Higher exercise participation history predicts long-term exercise adherence [44, 45]. In our study, adherence was high (~ 90%) among participants who completed the GT-programme, independent of baseline PA levels. Our findings suggest that community-delivered GT is feasible and engaging, even for participants who were physically inactive at baseline. Also, small-group, supervised and individualised nature of GT-programme could plausibly increase exercise adherence [45, 46]. Nonetheless, the drop-out rate for GT-programme across all participants was 13–20%, due to factors such as transportation or commitment, suggesting that environmental factors (e.g., accessibility and flexibility) plausibly influence exercise behaviours among older adults, especially for those with poor mobility [46]. While study participants were not charged for 12-week GT programme, community providers charge a package fee (SGD150–250), with a waitlist at popular sites, showing that the programme has been successfully scaled-up in the community. The present study is a pragmatic randomized controlled trial, which focused on the evaluation of the effectiveness and implementation of GT programme in the real-world setting. Hence, apart from muscle strength and function outcomes, evaluation of adherence and scalability potential of GT programme is also salient.

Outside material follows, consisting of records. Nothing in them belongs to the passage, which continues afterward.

(** C4. For a label outside the three known ones, or a tier outside the three
    tiers, [recommendation] returns the default string. *)
Theorem recommendation_default (l s : string) :
  l ∉ known_labels \/ s ∉ tiers ->
  recommendation l s = "Standard maintenance recommended.".
Proof.
  intros H. unfold recommendation, dict_get at 2.
  destruct (actions !! l) as [m|] eqn:Hm.
  - destruct H as [H|H].
    + rewrite (actions_unknown_label l H) in Hm. discriminate.
    + unfold dict_get. rewrite (actions_inner_tiers l m s Hm H). reflexivity.
  - unfold dict_get. rewrite lookup_empty. reflexivity.
Qed.

Lemma recommendation_default_witness :
  recommendation "unknown_label" "Low" = "Standard maintenance recommended." /\
  recommendation "pothole" "Critical" = "Standard maintenance recommended.".
Proof.
  split; apply recommendation_default; [left | right];
    refine (bool_decide_unpack (_ ∉ _) _); vm_compute; exact I.
Defined.

(** ** The reconstruction plans *)

Lemma reconstruction_steps_tiers :
  reconstruction_steps "Low" = Ok steps_low /\
  reconstruction_steps "Moderate" = Ok steps_moderate /\
  reconstruction_steps "Severe" = Ok steps_severe.
Proof. repeat split; vm_compute; reflexivity. Qed.

(** Each text is a blank line, the title, the numbered steps and a last
    line break. *)
Lemma steps_text_lines :
  split_lines steps_low =
    "" :: "**Reconstruction Process (Low Severity)**  " ::
    ordered_items steps_low ++ [""] /\
  split_lines steps_moderate =
    "" :: "**Reconstruction Process (Moderate Severity)**  " ::
    ordered_items steps_moderate ++ [""] /\
  split_lines steps_severe =
    "" :: "**Reconstruction Process (Severe Severity)**  " ::
    ordered_items steps_severe ++ [""].
Proof. repeat split; vm_compute; reflexivity. Qed.

(** C5. [reconstruction_steps] maps each tier to its ordered steps: four for
    Low, five for Moderate and five for Severe, numbered in the order of the
    source. *)
Theorem reconstruction_plan_steps :
  plan_steps "Low" =
    Ok [ "1. Visual inspection  ";
         "2. Cleaning debris  ";
         "3. Crack sealing / minor patching  ";
         "4. Periodic monitoring  " ] /\
  plan_steps "Moderate" =
    Ok [ "1. Detailed site inspection  ";
         "2. Marking damaged zones  ";
         "3. Crack filling / patch repair  ";
         "4. Surface overlay  ";
         "5. Compaction and leveling  " ] /\
  plan_steps "Severe" =
    Ok [ "1. Traffic diversion and safety barricades  ";
         "2. Removal of damaged layers  ";
         "3. Structural base repair  ";
         "4. Full resurfacing  ";
         "5. Quality and load inspection  " ] /\
  (length <$> [ordered_items steps_low; ordered_items steps_moderate;
               ordered_items steps_severe]) = [4; 5; 5]%nat.
Proof. repeat split; vm_compute; reflexivity. Qed.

This community implementation research incorporated a wait-list control design to incentivise retention in the control group and to allow for longitudinal analysis and comparison between pre- and post-GT exercise intervention among the entire cohort. There are limitations owing to nature of implementation. The improvements in muscle strength and function in the control group from baseline to 12-weeks may likely be due to the Hawthorne effect [47], where the participant’s behaviour is modified due to awareness of being observed, or the recruitment of highly motivated participants in the control group. Furthermore, the assessments were performed by coaches who were not blinded to the intervention and there was no comprehensive monitoring of adverse events. Our evaluation included robust, pre-frail and frail individuals living in the community, which cannot be generalised to institutionalised older adults. While we adjusted for sex in all analyses, our study participants were mostly women, which is consistent with earlier studies showing that community exercise programmes attract mainly women [37,38,39]. Future studies should investigate the sex-specific effects on community-delivered pneumatic machine resistance training. Future studies could also compare resistance exercise using pneumatic machines with other exercise types (aerobic, combined etc.) and explore the longer-term effects of continued resistance training on functional performance, risk of falls, disability and mortality in older adults.

Conclusions

Our findings extend upon earlier laboratory studies on the benefits of resistance training with pneumatic machines on muscle strength and function, that these training programmes have high adherence, can be scaled-up, and be effectively delivered by community providers at neighbourhood senior centres. Future studies could examine if including other multi-modal function-specific training to complement GT-programme can achieve better physical function in other balance, endurance and power-related tasks.